Consider, though, that this indicates some of the problems inherent in Congress’s original design. As is well known, the Framers designed Congress with an eye to weakening it, fearing the “impetuous vortex.” Maybe they were too successful. By enlarging the sphere of government, taking in such a variety of geographically-based representatives, our legislature is one big collective action problem—a problem exacerbated by the principle of bicameralism. Congress is built on collective inaction to avoid majority tyranny and legislative tyranny. But this makes the building of any majority difficult, even one that would promote the common good.
In the past, Americans solved this problem by strengthening the parties within Congress to provide a space for collective deliberation, bargaining, and compromise. Without a mechanism for building a loyal and cohesive majority coalition, Congress threatened to descend into chaos and inaction. It is no coincidence that when our parties within Congress were strongest, executive power was weakest. The “Golden Age of Parties” from the end of the Civil War to the beginning of the 20th century was also the Golden Age of Congress. (And the Presidents during that time were hardly emblematic of the modern imperial presidency.)
This role for parties within Congress has broken down over time, because we no longer understand it. Party leaders in Congress increasingly believe their job is to set an agenda and impose it upon the rank-and-file, rather than behaving as brokers who help their caucus come to agreement and then working to implement that agreement.
As for the rank-and-file members, they increasingly see their interests as bound up not with their party, but with serving their own individual constituencies residing in increasingly polarized districts. It is no wonder that, in contrast with parliamentary systems, which rapidly respond to changes in public opinion, we cannot get our legislature to do much of anything.
The President—regardless of party—has been happy to step into the vacuum that these developments have created. But while this ensures that policy will change in response to changes in public opinion, it creates a new set of problems that are equally pernicious. It is not good for the republic, for the Constitution, or for the people, when the President we have is a chief policymaker in an evenly divided nation.
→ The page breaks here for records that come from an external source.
(** ** Booking *)

Lemma book_flight_run r fid w A f fn em ph :
  current_user w = Some A ->
  flight_get (db w) fid = Some f ->
  form_get (form r) "full_name" = Some fn ->
  form_get (form r) "email" = Some em ->
  form_get (form r) "phone" = Some ph ->
  serve (book_flight r fid) w =
  if str_is_empty fn || str_is_empty em || str_is_empty ph
  then (Redirect "flight_details" (Some fid), world_flashed w MSG_FILL_ALL)
  else (Redirect "bookings" None,
        world_after_booking w
          (new_booking w (Flight.id f) (User.id A) fn em ph)).
Proof.
  intros Hu Hf Hfn Hem Hph. unfold book_flight. run_view.
  rewrite Hu. cbn. rewrite Hf, Hfn, Hem, Hph. cbn.
  destruct (str_is_empty fn || str_is_empty em || str_is_empty ph); cbn.
  - reflexivity.
  - rewrite Hu. reflexivity.
Qed.

Lemma fits_sqlite_integer_true n :
  fits_sqlite_integer n = true <-> SQLITE_MIN <= n <= SQLITE_MAX.
Proof.
  unfold fits_sqlite_integer. rewrite andb_true_iff, !Z.leb_le. reflexivity.
Qed.

Lemma fits_sqlite_integer_false n :
  fits_sqlite_integer n = false <-> n < SQLITE_MIN \/ SQLITE_MAX < n.
Proof.
  unfold fits_sqlite_integer. rewrite andb_false_iff, !Z.leb_gt. reflexivity.
Qed.

Lemma out_of_range_id_is_unknown d fid :
  Forall (fun f => fits_sqlite_integer (Flight.id f) = true) (flights d) ->
  fits_sqlite_integer fid = false ->
  flight_get d fid = None.
Proof.
  intros Hall Hout. apply flight_get_None. intros f Hin Hid.
  rewrite Forall_forall in Hall. specialize (Hall f Hin).
  rewrite Hid, Hout in Hall. discriminate Hall.
Qed.


Lemma book_flight_success_inv r fid w A f :
  current_user w = Some A ->
  flight_get (db w) fid = Some f ->
  fst (serve (book_flight r fid) w) = Redirect "bookings" None ->
  exists fn em ph,
    serve (book_flight r fid) w =
    (Redirect "bookings" None,
     world_after_booking w (new_booking w (Flight.id f) (User.id A) fn em ph)).
Proof.
  intros Hu Hf Hok.
  destruct (form_get (form r) "full_name") as [fn|] eqn:Hfn;
  [destruct (form_get (form r) "email") as [em|] eqn:Hem;
   [destruct (form_get (form r) "phone") as [ph|] eqn:Hph|]|].
  - rewrite (book_flight_run r fid w A f fn em ph Hu Hf Hfn Hem Hph) in Hok |- *.
    destruct (str_is_empty fn || str_is_empty em || str_is_empty ph).
    + discriminate Hok.
    + now exists fn, em, ph.
  - exfalso. revert Hok. unfold book_flight. run_view.
    rewrite Hu. cbn. rewrite Hf, Hfn, Hem, Hph. cbn. discriminate.
  - exfalso. revert Hok. unfold book_flight. run_view.
    rewrite Hu. cbn. rewrite Hf, Hfn, Hem. cbn. discriminate.
  - exfalso. revert Hok. unfold book_flight. run_view.
    rewrite Hu. cbn. rewrite Hf, Hfn. cbn. discriminate.
Qed.

Lemma bookings_view_run w u :
  current_user w = Some u ->
  serve bookings_view w =
  (RenderTemplate "bookings.html" (CtxBookings (bookings_of (db w) (User.id u))),
   w).
Proof.
  intros Hu. unfold bookings_view. run_view.
  rewrite Hu. cbn. rewrite Hu. destruct w; reflexivity.
Qed.

(** C1.  When a logged-in user books an existing flight and the booking
    goes through, the row appended to the booking table carries the id of
    that user and the id of that flight; the booking list of the user then
    shows the row, and the booking list of a user with another id does
    not. *)
Theorem booking_belongs_to_its_creator :
  forall (r : Request) (fid : Z) (w : World) (A : User.t) (f : Flight.t),
    current_user w = Some A ->
    flight_get (db w) fid = Some f ->
    fst (serve (book_flight r fid) w) = Redirect "bookings" None ->
    exists b : Booking.t,
      let w' := snd (serve (book_flight r fid) w) in
      bookings (db w') = (bookings (db w) ++ [b])%list /\
      Booking.user_id b = User.id A /\
      Booking.flight_id b = Flight.id f /\
      (exists l,
          serve bookings_view w' =
          (RenderTemplate "bookings.html" (CtxBookings l), w') /\ In b l) /\
      (forall (wB : World) (B : User.t),
          db wB = db w' ->
          current_user wB = Some B ->
          User.id B <> User.id A ->
          exists l,
            serve bookings_view wB =
            (RenderTemplate "bookings.html" (CtxBookings l), wB) /\ ~ In b l).
Proof.
  intros r fid w A f Hu Hf Hok.
  destruct (book_flight_success_inv r fid w A f Hu Hf Hok) as (fn & em & ph & Hrun).
  exists (new_booking w (Flight.id f) (User.id A) fn em ph).
  rewrite Hrun. cbn [snd].
  set (b := new_booking w (Flight.id f) (User.id A) fn em ph).
  assert (Hin : In b (bookings (db (world_after_booking w b)))).
  { cbn. apply in_or_app. right. left. reflexivity. }
  repeat split.
  - eexists. split.
    + apply bookings_view_run with (u := A). exact Hu.
    + apply bookings_of_In. split; [exact Hin | reflexivity].
  - intros wB B Hdb HB Hne. eexists. split.
    + apply bookings_view_run with (u := B). exact HB.
    + rewrite Hdb. intros Hb. apply bookings_of_In in Hb.
      destruct Hb as [_ Hb]. cbn in Hb. congruence.
Qed.

(** C4, as stated, fails: a full name made of one space is empty once
    trimmed, yet the booking is stored. *)
Lemma blank_full_name_is_booked : ~ trimmed_fields_are_validated.
Proof.
  intros H.
  specialize (H (mkRequest POST
                   [("full_name", " "); ("email", "a@x.com"); ("phone", "123")])
                1 demo_world demo_alice seeded_flight_1 " " "a@x.com" "123"
                eq_refl eq_refl eq_refl eq_refl eq_refl (or_introl eq_refl)).
  vm_compute in H. discriminate H.
Qed.

(** C4, amended.  When the full name, the email or the phone is the empty
    string (nothing is trimmed), the booking is refused with the
    fill-all-fields message and a redirect to the flight page, and no table
    changes. *)
Theorem book_flight_rejects_empty_field :
  forall (r : Request) (fid : Z) (w : World) (A : User.t) (f : Flight.t)
         (fn em ph : string),
    current_user w = Some A ->
    flight_get (db w) fid = Some f ->
    form_get (form r) "full_name" = Some fn ->
    form_get (form r) "email" = Some em ->
    form_get (form r) "phone" = Some ph ->
    fn = "" \/ em = "" \/ ph = "" ->
    serve (book_flight r fid) w =
    (Redirect "flight_details" (Some fid), world_flashed w MSG_FILL_ALL) /\
    db (snd (serve (book_flight r fid) w)) = db w.
Proof.
  intros r fid w A f fn em ph Hu Hf Hfn Hem Hph Hempty.
  rewrite (book_flight_run r fid w A f fn em ph Hu Hf Hfn Hem Hph).
  assert (E : str_is_empty fn || str_is_empty em || str_is_empty ph = true).
  { destruct Hempty as [-> | [-> | ->]]; cbn;
      rewrite ?orb_true_r; reflexivity. }
  rewrite E. split; reflexivity.
Qed.



(** ** The flight catalogue *)

Lemma add_default_flights_noop w :
  flights (db w) <> [] ->
  add_default_flights (mkSt w []) = (Ok tt, mkSt w []).
Proof.
  intros Hne. unfold add_default_flights, flight_first. run_view.
  destruct (flights (db w)) as [|f fl]; [contradiction|reflexivity].
Qed.

(** C6.  On an empty flight table the home page first stores the two
    hard-coded flights and lists exactly them, and a second visit lists the
    same two and stores nothing; whenever the table has a flight, the home
    page lists the table and leaves the world as it was. *)
Theorem index_seeds_two_flights_once :
  forall w : World,
    (flights (db w) = [] ->
     let w1 := snd (serve index w) in
     serve index w = (RenderTemplate "index.html" (CtxFlights seeded_flights), w1) /\
     w1 = mkWorld (mkDatabase (users (db w)) seeded_flights (bookings (db w)))
                  (login_session w) (flashes w) (rng w) /\
     serve index w1 = (RenderTemplate "index.html" (CtxFlights seeded_flights), w1))
    /\
    (flights (db w) <> [] ->
     serve index w = (RenderTemplate "index.html" (CtxFlights (flights (db w))), w)).
Proof.
  intros [[us fl bk] ls fs rg]. cbn [db flights users bookings login_session flashes rng].
  split.
  - intros ->. repeat split.
  - intros Hne. unfold index, bind, serve.
    rewrite add_default_flights_noop by exact Hne. reflexivity.
Qed.

(** C8, as stated, fails: for a flight of minus one second the page shows
    -1 hours and 59 minutes, where truncation gives 0 and 0. *)
Lemma negative_duration_is_floored : ~ duration_truncates_toward_zero.
Proof.
  intros H.
  specialize (H (mkWorld (mkDatabase [] [backwards_flight] []) None [] 0%nat)
                1 backwards_flight eq_refl).
  vm_compute in H. discriminate H.
Qed.

(** C8, amended.  For an existing flight the page shows the flight with
    hours and minutes obtained by floor division of the seconds between
    departure and arrival: the hours are the quotient by 3600 and the minutes
    the quotient by 60 of the remainder, so that the seconds are the hours,
    the minutes (between 0 and 59) and less than a minute more.  When the
    arrival is not before the departure these are the quotients that
    truncate towards zero. *)
Theorem flight_details_duration :
  forall (w : World) (fid : Z) (f : Flight.t),
    flight_get (db w) fid = Some f ->
    let total := total_seconds_sub (Flight.arrival_datetime f)
                                   (Flight.departure_datetime f) in
    exists h m : Z,
      serve (flight_details fid) w =
      (RenderTemplate "flight_details.html" (CtxFlightDetails f h m), w) /\
      h = total / 3600 /\
      m = (total mod 3600) / 60 /\
      0 <= m < 60 /\
      0 <= total - (3600 * h + 60 * m) < 60 /\
      (0 <= total ->
       h = Z.quot total 3600 /\ m = Z.quot (Z.rem total 3600) 60).
Proof.
  intros w fid f Hf total.
  exists (total / 3600), ((total mod 3600) / 60).
  assert (Hmod : 0 <= total mod 3600 < 3600) by (apply Z.mod_pos_bound; lia).
  pose proof (Z.div_mod total 3600 ltac:(lia)) as Hdm.
  pose proof (Z.div_mod (total mod 3600) 60 ltac:(lia)) as Hdm'.
  assert (Hmod' : 0 <= (total mod 3600) mod 60 < 60)
    by (apply Z.mod_pos_bound; lia).
  repeat split.
  - unfold flight_details. run_view. rewrite Hf. cbn. destruct w; reflexivity.
  - apply Z.div_pos; lia.
  - apply Z.div_lt_upper_bound; lia.
  - lia.
  - lia.
  - rewrite Z.quot_div_nonneg by lia. reflexivity.
  - rewrite Z.rem_mod_nonneg by lia.
    rewrite Z.quot_div_nonneg by lia. reflexivity.
Qed.

(** ** The admin gate *)

Lemma not_admin_cases w :
  ~ IsAdmin w ->
  current_user w = None \/
  exists u, current_user w = Some u /\ String.eqb (User.username u) "admin" = false.
Proof.
  intros Hn. destruct (current_user w) as [u|] eqn:Hu; [right|left; reflexivity].
  exists u. split; [reflexivity|].
  destruct (String.eqb_spec (User.username u) "admin") as [E|E]; [|reflexivity].
  exfalso. apply Hn. exists u. split; [exact Hu | exact E].
Qed.

(** C2.  The admin index page and every view of the two model views run
    only for a logged-in user whose name is exactly [admin]: for that user the
    view runs as if unguarded, and for anybody else, logged in or not, the
    answer is a redirect to the login page and the world is untouched. *)
Theorem admin_views_require_admin :
  forall (action : M Response) (w : World),
    (IsAdmin w ->
     serve (MyModelView.exposed action) w = serve action w /\
     serve MyAdminIndexView.index w =
     (RenderTemplate "admin/index.html" NoContext, w))
    /\
    (~ IsAdmin w ->
     serve (MyModelView.exposed action) w = (Redirect "login" None, w) /\
     serve MyAdminIndexView.index w = (Redirect "login" None, w)).
Proof.
  intros action w. split.
  - intros [u [Hu Hname]].
    unfold MyModelView.exposed, MyAdminIndexView.index,
      MyModelView.is_accessible, AdminIndexView.index. run_view.
    rewrite Hu. cbn. rewrite Hname. cbn.
    split; [reflexivity | destruct w; reflexivity].
  - intros Hn.
    unfold MyModelView.exposed, MyAdminIndexView.index,
      MyModelView.is_accessible, MyModelView.inaccessible_callback,
      AdminIndexView.index. run_view.
    destruct (not_admin_cases w Hn) as [Hu | [u [Hu Hname]]];
      rewrite Hu; cbn; rewrite ?Hname; cbn; destruct w; split; reflexivity.
Qed.

(** ** File names *)

Lemma contains_dot_app_dot a b : contains_dot (a ++ String "." b) = true.
Proof.
  induction a as [|x a IH]; cbn; [reflexivity|].
  rewrite IH. apply orb_true_r.
Qed.

Lemma split_last_dot_None s :
  split_last_dot s = None -> contains_dot s = false.
Proof.
  induction s as [|x s IH]; cbn; [reflexivity|].
  destruct (split_last_dot s) as [[? ?]|]; [discriminate|].
  destruct (Ascii.eqb x "."); [discriminate|].
  intros _. now apply IH.
Qed.

Lemma split_last_dot_sound s a b :
  split_last_dot s = Some (a, b) ->
  s = a ++ String "." b /\ contains_dot b = false.
Proof.
  revert a b. induction s as [|c s IH]; intros a b; cbn; [discriminate|].
  destruct (split_last_dot s) as [[a' b']|] eqn:E.
  - intros H. injection H as Ha Hb. subst a b.
    destruct (IH a' b' eq_refl) as [Hs Hnodot]. subst s.
    split; [reflexivity | exact Hnodot].
  - destruct (Ascii.eqb_spec c ".") as [Hc|Hc]; [|discriminate].
    intros H. injection H as Ha Hb. subst a b c.
    split; [reflexivity | now apply split_last_dot_None].
Qed.

Lemma split_last_dot_complete a b :
  contains_dot b = false ->
  split_last_dot (a ++ String "." b) = Some (a, b).
Proof.
  intros Hb. induction a as [|x a IH]; cbn.
  - destruct (split_last_dot b) as [[a' b']|] eqn:E; [|reflexivity].
    apply split_last_dot_sound in E. destruct E as [Hs _].
    rewrite Hs, contains_dot_app_dot in Hb. discriminate Hb.
  - rewrite IH. reflexivity.
Qed.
For at least the past 15 years, the President has increasingly been seen as the voice of only a bare majority, and for the rest, he is “not their President.”
The ideal response would be to rediscover the role of parties in building the internal mechanisms, within the pluralistic legislative branch, that will allow for genuine representation and facilitate coalition-building. Whether this means more open debate on the floors of the two chambers, or more robust deliberations within the party caucuses, or both, is a discussion worth having. But most important is that Congress take up the hard work and the messy business of legislative deliberation.
It is true that in such a scenario, those in the party that loses may still grumble, “Not my Congress!” But they will at least have a seat at the table and an opportunity to engage in the debate—perhaps even to gain some concessions from the majority. The diversity of the country’s interests, which is a basic principle of our constitutional framework, demands representation by multiple elected officials, deliberating, debating, and inevitably compromising to enact policy changes. The path we are on right now, sadly, is leading to deep disillusionment with our political system and with democracy itself.